Re: [PATCH 0/5] Start of a journey: drop NO_THE_INDEX_COMPATIBILITY_MACROS

Jeff Hostetler <git@xxxxxxxxxxxxxxxxx> · Tue, 2 May 2017 10:05:00 -0400

On 5/2/2017 12:17 AM, Stefan Beller wrote:
On Mon, May 1, 2017 at 6:36 PM, Junio C Hamano <gitster@xxxxxxxxx> wrote:
Stefan Beller <sbeller@xxxxxxxxxx> writes:

This applies to origin/master.

For better readability and understandability for newcomers it is a good idea
to not offer 2 APIs doing the same thing with on being the #define of the other.

In the long run we may want to drop the macros guarded by
NO_THE_INDEX_COMPATIBILITY_MACROS. This converts a couple of them.

Thank you for bringing this up and making this proposal.
I started a similar effort internally last fall, but
stopped because of the footprint size.

Why?  Why should we keep typing &the_index, when most of the time we
are given _the_ index and working on it?

As someone knowledgeable with the code base you know that the cache_*
and index_* functions only differ by an index argument. A newcomer may not
know this, so they wonder why we have (A) so many functions [and which is the
right function to use]; it is an issue of ease of use of the code base.

Anything you do In submodule land today needs to spawn new processes in
the submodule. This is cumbersome and not performant. So in the far future
we may want to have an abstraction of a repo (B), i.e. all repository state in
one struct/class. That way we can open a submodule in-process and perform
the required actions without spawning a process.

The road to (B) is a long road, but we have to art somewhere. And this seemed
like a good place by introducing a dedicated argument for the
repository. In a follow
up in the future we may want to replace &the_index by "the_main_repo.its_index"
and then could also run the commands on other (submodule) indexes. But more
importantly, all these commands would operate on a repository object.

In such a far future we would have functions like the cmd_* functions
that would take a repository object instead of doing its setup discovery
on their own.

Another reason may be its current velocity (or absence of it) w.r.t. to these
functions, such that fewer merge conflicts may arise.

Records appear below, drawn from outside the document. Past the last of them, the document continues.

(** With the participant agent running in the collection phase, its
    completion opens schedule coordination. *)
Lemma completion_advances_one_phase_witness :
  Sess.current_phase
    (Coord.coordination_session
       (Flow.on_agent_completed Ex2.env1 "participant_agent" None
          Ex2.coord_collecting))
  = Sess.SCHEDULE_COORDINATION.
Proof.
  destruct (@completion_advances_one_phase Ex2.env1 "participant_agent" None
              Ex2.coord_collecting
              (Sess.mkAgentInstance "participant_agent"
                 "00000000-0000-4000-8000-000000000001" Sess.ACTIVE
                 (Some 1700000000000000) None (Some 1700000000000000)
                 (Some "参加者収集") 0 [] 0)
              Sess.SCHEDULE_COORDINATION
              ltac:(discriminate) ltac:(left; reflexivity) eq_refl eq_refl
              eq_refl) as (H & _).
  exact H.
Defined.

(** X13.  [_start_agent] answers [True] only for an agent that was ready:
    the name is registered, every declared dependency is registered with
    status Completed, and the session tracked an Idle instance of the name,
    the first of which is the one that became Active.  A successful start
    writes the session to the repository once and sends one message. *)
Theorem start_success_means_ready
    (e : Env) (name : string) (task : option string)
    (c c' : Coord.CoordinationAgent) :
  Coord.start_agent e name task c = (true, c') ->
  Py.dict_contains name (Coord.managed_agents c) = true /\
  (forall dep, In dep (Coord.agent_dependencies name) ->
               Coord.status_of c dep = Some Sess.DONE) /\
  (exists pre x post x',
     Sess.active_agents (Coord.coordination_session c) = pre ++ x :: post /\
     Sess.active_agents (Coord.coordination_session c') = pre ++ x' :: post /\
     Sess.agent_name x = name /\ Sess.status x = Sess.IDLE /\
     Sess.agent_name x' = name /\ Sess.status x' = Sess.ACTIVE /\
     Forall (fun b => Sess.named name Sess.IDLE b = false) pre) /\
  Base.messages_sent (Base.metrics (Coord.base c'))
    = (Base.messages_sent (Base.metrics (Coord.base c)) + 1)%Z /\
  Coord.persisted c' = S (Coord.persisted c).
Proof.
  unfold Coord.start_agent, Py.dict_contains.
  destruct (Py.dict_get name (Coord.managed_agents c)) as [position|];
    [| discriminate].
  destruct (Coord.managed c name) as [a|]; [| discriminate].
  destruct (Coord.check_dependencies c (Coord.agent_dependencies name))
    eqn:D; try discriminate.
  pose proof
    (proj1 (@check_dependencies_satisfied c (Coord.agent_dependencies name))
       D) as Hdeps.
  unfold Sess.start_agent.
  destruct (Sess.update_first _ _ _) as [l|] eqn:U; [| discriminate].
  intro H. inversion H as [Hc]. clear H.
  destruct (update_first_some _ _ _ U)
    as (pre & x & post & Hl & Hl' & Hx & Hpre).
  apply named_spec in Hx. destruct Hx as [Hn Hs].
  split; [reflexivity |]. split; [exact Hdeps |]. split.
  - exists pre, x, post. eexists.
    split; [exact Hl |]. cbn. split; [exact Hl' |].
    cbn. repeat split; assumption.
  - unfold Base.send_message.
    destruct (Base.message_bus (Coord.base _)); cbn; split; reflexivity.
Qed.

(** The participant agent of [Ex.coord_registered] has no dependency and
    is Idle: its start succeeds, and so it was ready. *)
Lemma start_success_means_ready_witness :
  Py.dict_contains "participant_agent"
    (Coord.managed_agents Ex.coord_registered) = true /\
  Coord.persisted
    (snd (Coord.start_agent Ex.env0 "participant_agent" None
            Ex.coord_registered))
  = S (Coord.persisted Ex.coord_registered).
Proof.
  destruct (@start_success_means_ready Ex.env0 "participant_agent" None
              Ex.coord_registered
              (snd (Coord.start_agent Ex.env0 "participant_agent" None
                      Ex.coord_registered))
              eq_refl) as (H1 & _ & _ & _ & H2).
  split; [exact H1 | exact H2].
Defined.

Section RegistryMore.

Import Sess.

(** A step that keeps the registry and the names of the tracked instances
    keeps every registered name bound. *)
Lemma well_formed_frame c c' :
  Coord.managed_agents c' = Coord.managed_agents c ->
  map agent_name (active_agents (Coord.coordination_session c'))
    = map agent_name (active_agents (Coord.coordination_session c)) ->
  Flow.well_formed c -> Flow.well_formed c'.
Proof.
  unfold Flow.well_formed. intros Hm Hn H n i. rewrite Hm, Hn. apply H.
Qed.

In addition to (eventually) allowing multiple repos be open at
the same time for submodules, it would also help with various
multi-threading efforts.  For example, we have loops that do a
"for (k = 0, k < active_nr; k++) {...}"  There is no visual clue
in that code that it references "the_index" and therefore should
be subject to the same locking.  Granted, this is a trivial example,
but goes to the argument that the code has lots of subtle global
variables and macros that make it difficult to reason about the
code.

This step would help un-hide this.

In a much longer future, we could also consider building an
improved API around the in-memory index data.  For example,
currently we have a simple array of cache_entry pointers and
the entire code base uses "for" loops like the above to iterate.
If we could hide that fact, then we could consider alternative
representations for various reasons.
() bulk alloc the cache_entries from a pool, rather than individually.
() cluster cache_entries linearly by parent directory, rather
   than linearly over the whole tree.
() efficient alternative iterator methods on the index, such as
   non-recursive breadth-first

Things like this would be difficult with the current set of
globals and macros.

Thanks,
Jeff

---
This discussion is similar to the "free memory at the end of cmd_*" discussion,
as it aims to make code reusable, and accepting a minor drawback for it.
Typing "the_index" re-enforces the object thinking model and may have people
start on thinking if they would like to declare yet another global variable.

Thanks,
Stefan